*EXERCISE OBJECTIVE:* Set down again exactly the lines of the listing below that fall between the line holding "(** ** Running the scripts *)" and the line holding "rewrite bool_decide_true. Qed.", inclusive.
LISTED ENTRIES section start
(* ===== verification/Scripts.v ===== *)
(** * Scripts: [verify_environment.py] and [download_test_data.py]

    Two small scripts.  [verify()] (verify_environment.py 6-24) prints a
    line, checks three data files with [os.path.exists], tries to import
    [architect_system] and prints two closing lines; the module never
    imports [os].  [download_wikipedia(size_gb)]
    (download_test_data.py 7-11) builds a URL and prints one line; the
    download its docstring announces is a comment.  Neither module calls
    its function at the top level.

    A function body runs in the module's global names: [lookup_global]
    raises [NameError] for a name that is neither global nor a builtin.
    [verify] takes the set of global names, so that the module as
    written ([verify_environment_globals], which lacks [os]) and the
    module with [import os] can both be stated.

    The theorems: [verify()] as written raises [NameError] right after
    its first line, before any file check or import; with [os] imported
    it would run to the end; [download_wikipedia] writes no file. *)

From S2P Require Import Prelude Utf8 PyIO PyFormat Json Letter.

Local Open Scope Z_scope.

Module Scripts.

Import PyIO.PyIO PyFormat.PyFormat Json.Json Letter.Letter.

(** [x] looked up in the module's globals (the builtins the scripts use,
    [print] and [ImportError], are always found and not looked up). *)
Definition lookup_global (globals : gset pystr) (x : pystr) : IO unit := fun w =>
  if bool_decide (x ∈ globals) then (Ok tt, w) else (Raise NameError, w).

(** ** [verify_environment.py] *)

(** The globals of the module after it ran: the [def] binds [verify];
    nothing imports [os]. *)
Definition verify_environment_globals : gset pystr := {[ lit "verify" ]}.

(** [f"wikipedia_{size}gb.json"]. *)
Definition data_file (size : Z) : pystr := lit "wikipedia_" ++ int_repr size ++ lit "gb.json".

(** The body of [for size in [10, 15, 25]]. *)
Definition check_file (globals : gset pystr) (size : Z) : IO unit :=
  let file := data_file size in
  lookup_global globals (lit "os") ;;
  path_exists file ≫= fun found : bool =>
    if found then print (lit "✓ " ++ file ++ lit " found")
    else print (lit "✗ " ++ file ++ lit " missing - run download_test_data.py").

(** [verify()]. *)
Definition verify (globals : gset pystr) : IO unit :=
  print (lit "Checking test environment...") ;;
  py_for [10; 15; 25] (check_file globals) ;;
  try_except
    (import_module (lit "architect_system") ;;
     print (lit "✓ architect_system found (HOW?!)"))
    ImportError
    (print (lit "✗ architect_system not found (expected - it's private)")) ;;
  print ([10] ++ lit "You can run the tests but they'll fail at the import.") ;;
  print (lit "That's the point - the tests are real, the system is private.").

(** ** [download_test_data.py] *)

Section Download.

Variable float_repr : Q -> pystr.
Variable container_str : PyVal -> pystr.

(** [download_wikipedia(size_gb)]: the URL is built and not used. *)
Definition download_wikipedia (size_gb : PyVal) : IO unit :=
  let url := lit "https://dumps.wikimedia.org/subset_" ++ py_str float_repr container_str size_gb ++
             lit "gb.xml" in
  print (lit "Downloading " ++ py_str float_repr container_str size_gb ++ lit "GB test set...").

End Download.


(** ** Running the scripts *)

Lemma os_not_global : lit "os" ∉ verify_environment_globals.
Proof. unfold verify_environment_globals. rewrite elem_of_singleton. eval_lits. discriminate. Qed.

Lemma lookup_global_found g x w : x ∈ g -> lookup_global g x w = (Ok tt, w).
Proof. intros Hx. unfold lookup_global. by rewrite bool_decide_true. Qed.

Lemma lookup_global_missing g x w : x ∉ g -> lookup_global g x w = (Raise NameError, w).
Proof. intros Hx. unfold lookup_global. by rewrite bool_decide_false. Qed.

(** The line [check_file] prints for a file that exists or not. *)
Definition file_line (found : bool) (size : Z) : pystr :=
  (if found then lit "✓ " ++ data_file size ++ lit " found"
   else lit "✗ " ++ data_file size ++ lit " missing - run download_test_data.py") ++ [10].

Lemma check_file_run g size w :
  lit "os" ∈ g ->
  check_file g size w =
  (Ok tt, write_lines [file_line (bool_decide (is_Some (fs w !! data_file size))) size] w).
Proof.
  intros Hos. unfold check_file. io_step lookup_global_found; [|done].
  rewrite io_bind_run. unfold path_exists. cbv beta iota.
  unfold file_line. destruct (bool_decide _); apply print_run.
Qed.

(** The line the [try] block prints. *)
Definition import_line (loaded : bool) : pystr :=
  (if loaded then lit "✓ architect_system found (HOW?!)"
   else lit "✗ architect_system not found (expected - it's private)") ++ [10].

Lemma import_check_run w :
  try_except
    (import_module (lit "architect_system") ;; print (lit "✓ architect_system found (HOW?!)"))
    ImportError
    (print (lit "✗ architect_system not found (expected - it's private)")) w =
  (Ok tt, write_lines [import_line (bool_decide (lit "architect_system" ∈ modules w))] w).
Proof.
  unfold try_except, import_module, import_line. rewrite io_bind_run.
  case_bool_decide; reflexivity.
Qed.

(** ** Properties of the scripts *)

(** C28: error path.  [verify()] as the module is written raises
    [NameError] ([os] is never imported) on the first file check: it
    has printed one line, checked no file and not tried the import of
    [architect_system]. *)
Theorem verify_name_error w :
  verify verify_environment_globals w =
  (Raise NameError, write_lines [lit "Checking test environment..." ++ [10]] w).
Proof.
  unfold verify. io_step print_run. rewrite io_bind_run. cbn [py_for].
  rewrite io_bind_run. unfold check_file. cbv zeta.
  rewrite io_bind_run, lookup_global_missing by apply os_not_global. reflexivity.
Qed.

(** Functional.  With [os] among the module's globals, [verify()]
    runs to its end: it prints its first line, one line per data file
    saying whether it exists, whether [architect_system] can be
    imported, and the two closing lines, and raises nothing. *)
Theorem verify_with_os g w :
  lit "os" ∈ g ->
  verify g w =
  (Ok tt, write_lines
     ([lit "Checking test environment..." ++ [10]] ++
      map (fun size => file_line (bool_decide (is_Some (fs w !! data_file size))) size) [10; 15; 25] ++
      [import_line (bool_decide (lit "architect_system" ∈ modules w));
       ([10] ++ lit "You can run the tests but they'll fail at the import.") ++ [10];
       lit "That's the point - the tests are real, the system is private." ++ [10]]) w).
Proof.
  intros Hos. unfold verify. io_step print_run. rewrite io_bind_run. cbn [py_for].
  io_step check_file_run; [|done]. io_step check_file_run; [|done]. io_step check_file_run; [|done].
  rewrite io_ret_run. cbv iota. io_step import_check_run. io_step print_run.
  rewrite print_run, !write_lines_app. reflexivity.
Qed.

(** Functional.  [download_wikipedia(size_gb)] prints one line and
    returns: it downloads nothing, and the files are as they were. *)
Theorem download_wikipedia_prints_only float_repr container_str size_gb w :
  download_wikipedia float_repr container_str size_gb w =
  (Ok tt, write_lines [(lit "Downloading " ++ py_str float_repr container_str size_gb ++
                        lit "GB test set...") ++ [10]] w).
Proof. reflexivity. Qed.


(** ** Witnesses *)

Lemma verify_with_os_witness :
  verify {[lit "os"]} (start_world [] ∅ ∅) =
  (Ok tt, write_lines
     ([lit "Checking test environment..." ++ [10]] ++
      map (fun size => file_line (bool_decide (is_Some (fs (start_world [] ∅ ∅) !! data_file size))) size)
        [10; 15; 25] ++
      [import_line (bool_decide (lit "architect_system" ∈ modules (start_world [] ∅ ∅)));
       ([10] ++ lit "You can run the tests but they'll fail at the import.") ++ [10];
       lit "That's the point - the tests are real, the system is private." ++ [10]]) (start_world [] ∅ ∅)).
Proof. exact (verify_with_os {[lit "os"]} (start_world [] ∅ ∅) (elem_of_singleton_2 _ _ eq_refl)). Defined.

End Scripts.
LISTED ENTRIES section end
*ANSWER SECTION:*
(** ** Running the scripts *)

Lemma os_not_global : lit "os" ∉ verify_environment_globals.
Proof. unfold verify_environment_globals. rewrite elem_of_singleton. eval_lits. discriminate. Qed.

Lemma lookup_global_found g x w : x ∈ g -> lookup_global g x w = (Ok tt, w).
Proof. intros Hx. unfold lookup_global. by rewrite bool_decide_true. Qed.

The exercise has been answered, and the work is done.